Ghee prepared from desi Gau’s milk by churning is an elixir. If you can avail it, get it at any cost! Yes, at any cost! It will be cheaper than your medical bills. 😛 Be wise, at least health-wise. 😉
Association of dietary ghee intake with coronary heart disease and risk factor prevalence in rural males.
To determine the association between intake of dietary fat, specifically Indian ghee, and prevalence of coronary heart disease (CHD) and risk factors as study was undertaken on a rural population in Rajasthan. Total community cross-sectional survey was done using a physician administered questionnaire; 1982 males aged 20 years and more were studied. The dietary questionnaire focused on the amount and type of fat consumed. Staple dietary fat in this area is mustard/rapeseed oil and Indian ghee. To define the role of ghee, the average amount consumed in a month was determined; 782 males (39%) consumed 1 kg or more ghee per month (group 1) and 1200 (61%) consumed less than 1 kg per month (group 2). To elicit details of fatty acid composition of the diet consumed, detailed dietary history was acquired from a random 460 (23%) males; 220 from group 1 and 240 from group 2. Group 1 males were significantly younger, more literate and had more weight and body-mass index. This group consumed significantly more calories, saturated and mono-unsaturated fats while the consumption of polyunsaturated fats was similar in the two groups. Fatty acid intake analysis showed that group 1 males consumed more mono-unsaturated (n-9) fatty acids than group 2. Intake of polyunsaturated n-3 and n-6 fatty acids was similar. There was significantly lower prevalence of CHD in men who consumed > kg ghee per month (odds ratio = 0.23, 95% confidence limits 0.18-0.30, p < 0.001). Multivariate analysis confirmed this association (p < 0.001). The prevalence of hypertension and other coronary risk factors was similar in the two groups.

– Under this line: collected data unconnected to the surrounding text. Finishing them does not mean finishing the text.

(** The sequential shares add up to the free space exactly: after the
    distribution the targets fill the container. *)
Lemma exactShares_total useGrow items :
  forall r s,
    Forall (live useGrow) items ->
    s = sumUnfrozenWeights useGrow items ->
    allFrozen items = false ->
    zsum (map targetMainSize (exactShares (weight useGrow) r s items))
    = zsum (map used items) + r.
Proof.
  induction items as [| it rest IH]; intros r s L S AF; [discriminate |].
  inversion L as [| ? ? Lit Lrest]; subst.
  rewrite allFrozen_cons in AF.
  cbn [exactShares map]. rewrite sumUnfrozenWeights_cons.
  destruct (frozen it) eqn:F.
  - assert (E0 : unfrozenWeight useGrow it = 0)
      by (unfold unfrozenWeight; now rewrite F).
    rewrite E0, Z.add_0_l. cbn [map]. rewrite !zsum_cons.
    rewrite (IH r _ Lrest eq_refl AF). unfold used. rewrite F. lia.
  - destruct (live_unfrozen_weight _ _ Lit F) as [W ->].
    cbn [map]. rewrite !zsum_cons. reduce_goal.
    unfold used at 1. rewrite F.
    destruct (allFrozen rest) eqn:AFr.
    + rewrite exactShares_allFrozen by assumption.
      rewrite (allFrozen_weights useGrow rest AFr), Z.add_0_r.
      rewrite share_last by lia.
      rewrite (allFrozen_used rest AFr). lia.
    + rewrite (IH _ (weight useGrow it + sumUnfrozenWeights useGrow rest
                       - weight useGrow it) Lrest ltac:(lia) eq_refl).
      lia.
Qed.

(** ** The sign of the free space on entry *)

Lemma prefreeze_flexible useGrow it :
  fresh it ->
  flexible useGrow (sizeIfInflexible useGrow (prepare it)) /\
  reserved (sizeIfInflexible useGrow (prepare it))
  = hypoMainSize (prepare it).
Proof.
  intros [F T]. destruct (prepare_prepared it) as (_ & _ & _ & _ & EH).
  destruct (prepare_frame it) as (_ & Fp & _). rewrite F in Fp.
  set (p := prepare it) in *.
  unfold flexible, reserved, sizeIfInflexible.
  destruct useGrow.
  - destruct (Z.eqb_spec (Grow p) 0); cbn [orb]; [| rewrite Z.gtb_ltb;
      destruct (Z.ltb_spec (hypoMainSize p) (flexBaseSize p))];
      reduce_goal; rewrite ?Fp; repeat split; auto; intros;
      try discriminate; try lia.
  - destruct (Z.eqb_spec (Shrink p) 0); cbn [orb];
      [| destruct (Z.ltb_spec (flexBaseSize p) (hypoMainSize p))];
      reduce_goal; rewrite ?Fp; repeat split; auto; intros;
      try discriminate; try lia.
Qed.

Lemma zsum_map_le {A : Type} (f g : A -> Z) l :
  Forall (fun a => f a <= g a) l -> zsum (map f l) <= zsum (map g l).
Proof. unfold zsum. induction 1; cbn; lia. Qed.

Lemma flexible_used useGrow it :
  flexible useGrow it ->
  if useGrow then used it <= reserved it else reserved it <= used it.
Proof.
  unfold flexible, used, reserved. intros [_ H].
  destruct (frozen it); [destruct useGrow; lia |].
  specialize (H eq_refl). destruct useGrow; lia.
Qed.

Lemma prepare_hypo_range it :
  modest it -> 1 <= hypoMainSize (prepare it) <= limit.
Proof.
  intros M. destruct (prepare_modest it M) as (_ & _ & _ & _ & _ & H).
  destruct (prepare_prepared it) as (V & _ & H1 & _). unfold valid in V. lia.
Qed.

So your doctor asks you to stop having Ghee and start having Soyabean oil. Right?
Well, study suggests contradictory findings. You should actually stop eating genetically modified Soya oil and start consuming ethically procured desi Gau’s ghee (*What is it?).
As per this study:
“Dietary cow ghee compared to soybean oil downregulates the enzyme activities responsible for carcinogen activation in liver and upregulates carcinogen detoxification activities in liver and mammary tissues.”
*Ethically procured desi Gau’s ghee is produced by Gau shala that treats Gau as mother, never tortures her by hormone injections, processed food, allows calves to have milk as much they want, allows Gau to live freely and graze green grass daily.
Effects of cow ghee (clarified butter oil) & soybean oil on carcinogen-metabolizing enzymes in rats.
INTERPRETATION & CONCLUSIONS:
Our findings show that dietary cow ghee compared to soybean oil downregulates the enzyme activities responsible for carcinogen activation in liver and upregulates carcinogen detoxification activities in liver and mammary tissues.